(Items from a dataset)
(* ===== verification/Process.v ===== *)
(** * Processes (kernel/proc/process.c, process.h): data and operations

    A [process_t *] is the number of its slot in [process_table] plus one, so that 0
    is NULL; [process_table] maps it to the PCB. Kernel stacks come from the page
    allocator, through its interface. Each function holds the process lock for its
    whole body and is one step. *)
From S2P Require Import Prelude Memory PageAlloc Ring.

Definition PROCESS_NAME_MAX : Z := 64.
Definition PROCESS_MAX_COUNT : Z := 256.
Definition PROCESS_KERNEL_STACK_SIZE : Z := 16 * KB.
Definition PROCESS_MAX_CHILDREN : Z := 32.
Definition PID_INVALID : Z := 0.
Definition PID_IDLE : Z := 1.
Definition PRIORITY_IDLE : Z := 0.
Definition PRIORITY_DEFAULT : Z := 5.
Definition PROCESS_FLAG_KERNEL : Z := BIT 0.

Inductive process_state :=
| PROCESS_STATE_INVALID
| PROCESS_STATE_READY
| PROCESS_STATE_RUNNING
| PROCESS_STATE_BLOCKED
| PROCESS_STATE_TERMINATED.

#[export] Instance process_state_eq : EqDecision process_state.
Proof. solve_decision. Defined.

Record cpu_context := mk_context {
  r15 : Z; r14 : Z; r13 : Z; r12 : Z; r11 : Z; r10 : Z; r9 : Z; r8 : Z;
  rbp : Z; rdi : Z; rsi : Z; rdx : Z; rcx : Z; rbx : Z; rax : Z;
  rip : Z; cs : Z; rflags : Z; rsp : Z; ss : Z;
}.

Record pcb := mk_pcb {
  pid : Z;
  name : Z -> Z;
  state : process_state;
  exit_status : Z;
  priority : Z;
  time_slice : Z;
  total_ticks : Z;
  context : cpu_context;
  page_table : Z;
  kernel_stack : Z;
  kernel_stack_base : Z;
  parent : Z;
  children : Z -> Z;
  child_count : Z;
  pflags : Z;
}.

Definition zero_context : cpu_context :=
  mk_context 0 0 0 0 0 0 0 0 0 0 0 0 0 0 0 0 0 0 0 0.
(** The PCB after [alloc_pcb] zeroed it. *)
Definition zero_pcb : pcb :=
  mk_pcb 0 (fun _ => 0) PROCESS_STATE_INVALID 0 0 0 0 zero_context 0 0 0 0 (fun _ => 0) 0 0.

(** Field updates. *)
Definition set_pid (v : Z) (p : pcb) : pcb :=
  mk_pcb v (name p) (state p) (exit_status p) (priority p) (time_slice p) (total_ticks p)
    (context p) (page_table p) (kernel_stack p) (kernel_stack_base p) (parent p) (children p)
    (child_count p) (pflags p).
Definition set_state (v : process_state) (p : pcb) : pcb :=
  mk_pcb (pid p) (name p) v (exit_status p) (priority p) (time_slice p) (total_ticks p)
    (context p) (page_table p) (kernel_stack p) (kernel_stack_base p) (parent p) (children p)
    (child_count p) (pflags p).
Definition set_exit_status (v : Z) (p : pcb) : pcb :=
  mk_pcb (pid p) (name p) (state p) v (priority p) (time_slice p) (total_ticks p)
    (context p) (page_table p) (kernel_stack p) (kernel_stack_base p) (parent p) (children p)
    (child_count p) (pflags p).
Definition set_priority_flags (v fl : Z) (p : pcb) : pcb :=
  mk_pcb (pid p) (name p) (state p) (exit_status p) v (time_slice p) (total_ticks p)
    (context p) (page_table p) (kernel_stack p) (kernel_stack_base p) (parent p) (children p)
    (child_count p) fl.
Definition set_time_slice (v : Z) (p : pcb) : pcb :=
  mk_pcb (pid p) (name p) (state p) (exit_status p) (priority p) v (total_ticks p)
    (context p) (page_table p) (kernel_stack p) (kernel_stack_base p) (parent p) (children p)
    (child_count p) (pflags p).
Definition set_total_ticks (v : Z) (p : pcb) : pcb :=
  mk_pcb (pid p) (name p) (state p) (exit_status p) (priority p) (time_slice p) v
    (context p) (page_table p) (kernel_stack p) (kernel_stack_base p) (parent p) (children p)
    (child_count p) (pflags p).
Definition set_stack (top base : Z) (p : pcb) : pcb :=
  mk_pcb (pid p) (name p) (state p) (exit_status p) (priority p) (time_slice p) (total_ticks p)
    (context p) (page_table p) top base (parent p) (children p) (child_count p) (pflags p).
Definition set_parent (v : Z) (p : pcb) : pcb :=
  mk_pcb (pid p) (name p) (state p) (exit_status p) (priority p) (time_slice p) (total_ticks p)
    (context p) (page_table p) (kernel_stack p) (kernel_stack_base p) v (children p)
    (child_count p) (pflags p).
Definition set_children (ch : Z -> Z) (n : Z) (p : pcb) : pcb :=
  mk_pcb (pid p) (name p) (state p) (exit_status p) (priority p) (time_slice p) (total_ticks p)
    (context p) (page_table p) (kernel_stack p) (kernel_stack_base p) (parent p) ch n (pflags p).

(** The process table, the current process, the next PID, the CR3 register, and
    the state of the page allocator. *)
Record procs (S : Type) := mk_procs {
  process_table : Z -> pcb;
  current_process : Z;
  next_pid : Z;
  cr3 : Z;
  pr_pa : S;
}.
Arguments mk_procs {S}.
Arguments process_table {S}.
Arguments current_process {S}.
Arguments next_pid {S}.
Arguments cr3 {S}.
Arguments pr_pa {S}.

Section Process.
Context {S : Type} `{PageAllocator S}.
Implicit Types s : procs S.

Definition with_table (t : Z -> pcb) s : procs S :=
  mk_procs t (current_process s) (next_pid s) (cr3 s) (pr_pa s).
Definition with_current (p : Z) s : procs S :=
  mk_procs (process_table s) p (next_pid s) (cr3 s) (pr_pa s).
Definition with_next_pid (n : Z) s : procs S :=
  mk_procs (process_table s) (current_process s) n (cr3 s) (pr_pa s).
Definition with_pages (pa : S) s : procs S :=
  mk_procs (process_table s) (current_process s) (next_pid s) (cr3 s) pa.
(** [*p = f( *p )] *)
Definition modify (p : Z) (f : pcb -> pcb) s : procs S :=
  with_table (upd (process_table s) p (f (process_table s p))) s.

(** [for (i = 0; i < max - 1 && src[i] != 0; i++) dest[i] = src[i]; dest[i] = 0;]
    from the copied characters on; [n] is what remains of [max - 1]. *)
Fixpoint kstrcpy_loop (n : nat) (i : Z) (m : mem) (src : Z) (dest : Z -> Z) : Z -> Z :=
  match n with
  | O => upd dest i 0
  | Datatypes.S n' =>
      if load8 m (src + i) =? 0 then upd dest i 0
      else kstrcpy_loop n' (i + 1) m src (upd dest i (load8 m (src + i)))
  end.
Definition kstrcpy (m : mem) (dest : Z -> Z) (src max : Z) : Z -> Z :=
  kstrcpy_loop (Z.to_nat (max - 1)) 0 m src dest.

(** The first slot from [i] on whose PCB satisfies [test], 0 when none does. *)
Fixpoint find_slot (n : nat) (p : Z) (test : pcb -> bool) (t : Z -> pcb) : Z :=
  match n with
  | O => NULL
  | Datatypes.S n' => if test (t p) then p else find_slot n' (p + 1) test t
  end.

Definition is_state (st : process_state) (p : pcb) : bool := bool_decide (state p = st).

Definition alloc_pcb s : procs S * Z :=
  let p := find_slot (Z.to_nat PROCESS_MAX_COUNT) 1 (is_state PROCESS_STATE_INVALID)
             (process_table s) in
  if p =? NULL then (s, NULL) else (modify p (fun _ => zero_pcb) s, p).

Definition free_pcb (p : Z) s : procs S :=
  if p =? NULL then s
  else modify p (fun b => set_pid PID_INVALID (set_state PROCESS_STATE_INVALID b)) s.

Definition process_get_current s : Z := current_process s.

Definition process_get_by_pid (n : Z) s : Z :=
  if n =? PID_INVALID then NULL
  else find_slot (Z.to_nat PROCESS_MAX_COUNT) 1
         (fun b => negb (is_state PROCESS_STATE_INVALID b) && (pid b =? n)) (process_table s).

Definition process_set_state (p : Z) (st : process_state) s : procs S :=
  if p =? NULL then s
  else
    let s := modify p (set_state st) s in
    if bool_decide (st = PROCESS_STATE_RUNNING) then
      let c := current_process s in
      let s := if negb (c =? NULL) && negb (c =? p)
                  && is_state PROCESS_STATE_RUNNING (process_table s c)
               then modify c (set_state PROCESS_STATE_READY) s else s in
      with_current p s
    else s.

Fixpoint count_slots (n : nat) (p : Z) (test : pcb -> bool) (t : Z -> pcb) : Z :=
  match n with
  | O => 0
  | Datatypes.S n' => (if test (t p) then 1 else 0) + count_slots n' (p + 1) test t
  end.
Definition process_get_count s : Z :=
  count_slots (Z.to_nat PROCESS_MAX_COUNT) 1
    (fun b => negb (is_state PROCESS_STATE_INVALID b)) (process_table s).
Definition process_count_by_state (st : process_state) s : Z :=
  count_slots (Z.to_nat PROCESS_MAX_COUNT) 1 (is_state st) (process_table s).

(** ** Creation *)

(** The initial CPU context: everything zero but these five. *)
Definition initial_context (entry stack_top : Z) : cpu_context :=
  mk_context 0 0 0 0 0 0 0 0 0 0 0 0 0 0 0 entry 0x08 0x202 stack_top 0x10.

(** The fields [process_create] fills in before it asks for a stack. *)
Definition named_pcb (m : mem) (name_ptr new_pid : Z) (b : pcb) : pcb :=
  mk_pcb new_pid (kstrcpy m (name b) name_ptr PROCESS_NAME_MAX) PROCESS_STATE_READY 0
    PRIORITY_DEFAULT 0 0 (context b) (page_table b) (kernel_stack b) (kernel_stack_base b)
    (parent b) (children b) (child_count b) (pflags b).

(** The rest, once it has one at [stack]. *)
Definition filled_pcb (entry stack cr3 cur : Z) (b : pcb) : pcb :=
  let top := u64 (stack + PROCESS_KERNEL_STACK_SIZE) in
  mk_pcb (pid b) (name b) (state b) (exit_status b) (priority b) (time_slice b) (total_ticks b)
    (initial_context entry (u64 (top - 8))) cr3 top stack cur (children b) 0 PROCESS_FLAG_KERNEL.

(** [if (parent && parent->child_count < MAX) parent->children[parent->child_count++] = p;] *)
Definition add_child (par p : Z) s : procs S :=
  let b := process_table s par in
  if child_count b <? PROCESS_MAX_CHILDREN
  then modify par (fun b => set_children (upd (children b) (child_count b) p) (child_count b + 1) b) s
  else s.

Definition process_create (m : mem) (name_ptr entry : Z) s : procs S * Z :=
  if (name_ptr =? NULL) || (entry =? NULL) then (s, NULL)
  else
    let '(s, p) := alloc_pcb s in
    if p =? NULL then (s, NULL)
    else
      let s := modify p (named_pcb m name_ptr (next_pid s)) s in
      let s := with_next_pid (u32 (next_pid s + 1)) s in
      let '(stack, pa) := pa_alloc (PROCESS_KERNEL_STACK_SIZE / PAGE_SIZE) (pr_pa s) in
      let s := with_pages pa s in
      if stack =? 0 then (free_pcb p s, NULL)
      else
        let s := modify p (filled_pcb entry stack (cr3 s) (current_process s)) s in
        let s := if current_process s =? NULL then s else add_child (current_process s) p s in
        (s, p).

(** ** Termination *)

(** One child of the exiting process [c] handed to the idle process. *)
Definition reparent (c idle i : Z) s : procs S :=
  let child := children (process_table s c) i in
  let s := if negb (child =? NULL)
              && (child_count (process_table s idle) <? PROCESS_MAX_CHILDREN)
           then add_child idle child (modify child (set_parent idle) s) else s in
  modify c (fun b => set_children (upd (children b) i NULL) (child_count b) b) s.

(** [for (i = 0; i < current_process->child_count; i++)]: the count is read again
    in every iteration. *)
Fixpoint reparent_loop (fuel : nat) (c idle i : Z) s : procs S :=
  match fuel with
  | O => s
  | Datatypes.S f =>
      if i <? child_count (process_table s c)
      then reparent_loop f c idle (i + 1) (reparent c idle i s)
      else s
  end.

Definition reparent_children (c : Z) s : procs S :=
  if 0 <? child_count (process_table s c) then
    let idle := process_get_by_pid PID_IDLE s in
    let s := if idle =? NULL then s
             else reparent_loop (Z.to_nat PROCESS_MAX_CHILDREN) c idle 0 s in
    modify c (fun b => set_children (children b) 0 b) s
  else s.

(** [for (j = i; j < n - 1; j++) a[j] = a[j + 1];] *)
Fixpoint shift_down (k : nat) (j : Z) (a : Z -> Z) : Z -> Z :=
  match k with
  | O => a
  | Datatypes.S k' => shift_down k' (j + 1) (upd a j (a (j + 1)))
  end.

(** The index of [c] among the first children, from [i] on. *)
Fixpoint find_child (k : nat) (i : Z) (a : Z -> Z) (c : Z) : option Z :=
  match k with
  | O => None
  | Datatypes.S k' => if a i =? c then Some i else find_child k' (i + 1) a c
  end.

Definition remove_child (c : Z) (b : pcb) : pcb :=
  match find_child (Z.to_nat (child_count b)) 0 (children b) c with
  | None => b
  | Some i =>
      let n := child_count b in
      let a := shift_down (Z.to_nat (n - 1 - i)) i (children b) in
      set_children (upd a (n - 1) NULL) (n - 1) b
  end.

(** [process_exit] up to the final halt; it does not return. *)
Definition process_exit (status : Z) s : procs S :=
  let c := current_process s in
  if c =? NULL then s
  else
    let s := modify c (fun b => set_state PROCESS_STATE_TERMINATED (set_exit_status status b)) s in
    let s := reparent_children c s in
    let par := parent (process_table s c) in
    let s := if par =? NULL then s else modify par (remove_child c) s in
    let base := kernel_stack_base (process_table s c) in
    let s := if base =? 0 then s
             else modify c (set_stack 0 0)
                    (with_pages (pa_free base (PROCESS_KERNEL_STACK_SIZE / PAGE_SIZE) (pr_pa s)) s) in
    with_current NULL (free_pcb c s).

(** ** Initialisation *)

(** [idle_entry] is the address of [idle_process_entry], [idle_name] of the string. *)
Definition process_init (m : mem) (idle_name idle_entry : Z) s : procs S :=
  let s := for_range 1 (PROCESS_MAX_COUNT + 1)
    (fun p s => modify p (fun b => set_pid PID_INVALID (set_state PROCESS_STATE_INVALID b)) s) s in
  let '(s, idle) := process_create m idle_name idle_entry s in
  if idle =? NULL then s
  else
    let s := modify idle (fun b => set_priority_flags PRIORITY_IDLE
               (Z.lor (pflags b) PROCESS_FLAG_KERNEL) b) s in
    let s := with_current idle s in
    process_set_state idle PROCESS_STATE_RUNNING s.
End Process.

Exercise> A word-for-word copy of the lines above from the one with "(** The PCB after [alloc_pcb] zeroed it. *)" through the one with "mk_pcb (pid p) (name p) (state p) (exit_status p) v", inclusive, is the only output wanted.

Your response>
(** The PCB after [alloc_pcb] zeroed it. *)
Definition zero_pcb : pcb :=
  mk_pcb 0 (fun _ => 0) PROCESS_STATE_INVALID 0 0 0 0 zero_context 0 0 0 0 (fun _ => 0) 0 0.

(** Field updates. *)
Definition set_pid (v : Z) (p : pcb) : pcb :=
  mk_pcb v (name p) (state p) (exit_status p) (priority p) (time_slice p) (total_ticks p)
    (context p) (page_table p) (kernel_stack p) (kernel_stack_base p) (parent p) (children p)
    (child_count p) (pflags p).
Definition set_state (v : process_state) (p : pcb) : pcb :=
  mk_pcb (pid p) (name p) v (exit_status p) (priority p) (time_slice p) (total_ticks p)
    (context p) (page_table p) (kernel_stack p) (kernel_stack_base p) (parent p) (children p)
    (child_count p) (pflags p).
Definition set_exit_status (v : Z) (p : pcb) : pcb :=
  mk_pcb (pid p) (name p) (state p) v (priority p) (time_slice p) (total_ticks p)
    (context p) (page_table p) (kernel_stack p) (kernel_stack_base p) (parent p) (children p)
    (child_count p) (pflags p).
Definition set_priority_flags (v fl : Z) (p : pcb) : pcb :=
  mk_pcb (pid p) (name p) (state p) (exit_status p) v (time_slice p) (total_ticks p)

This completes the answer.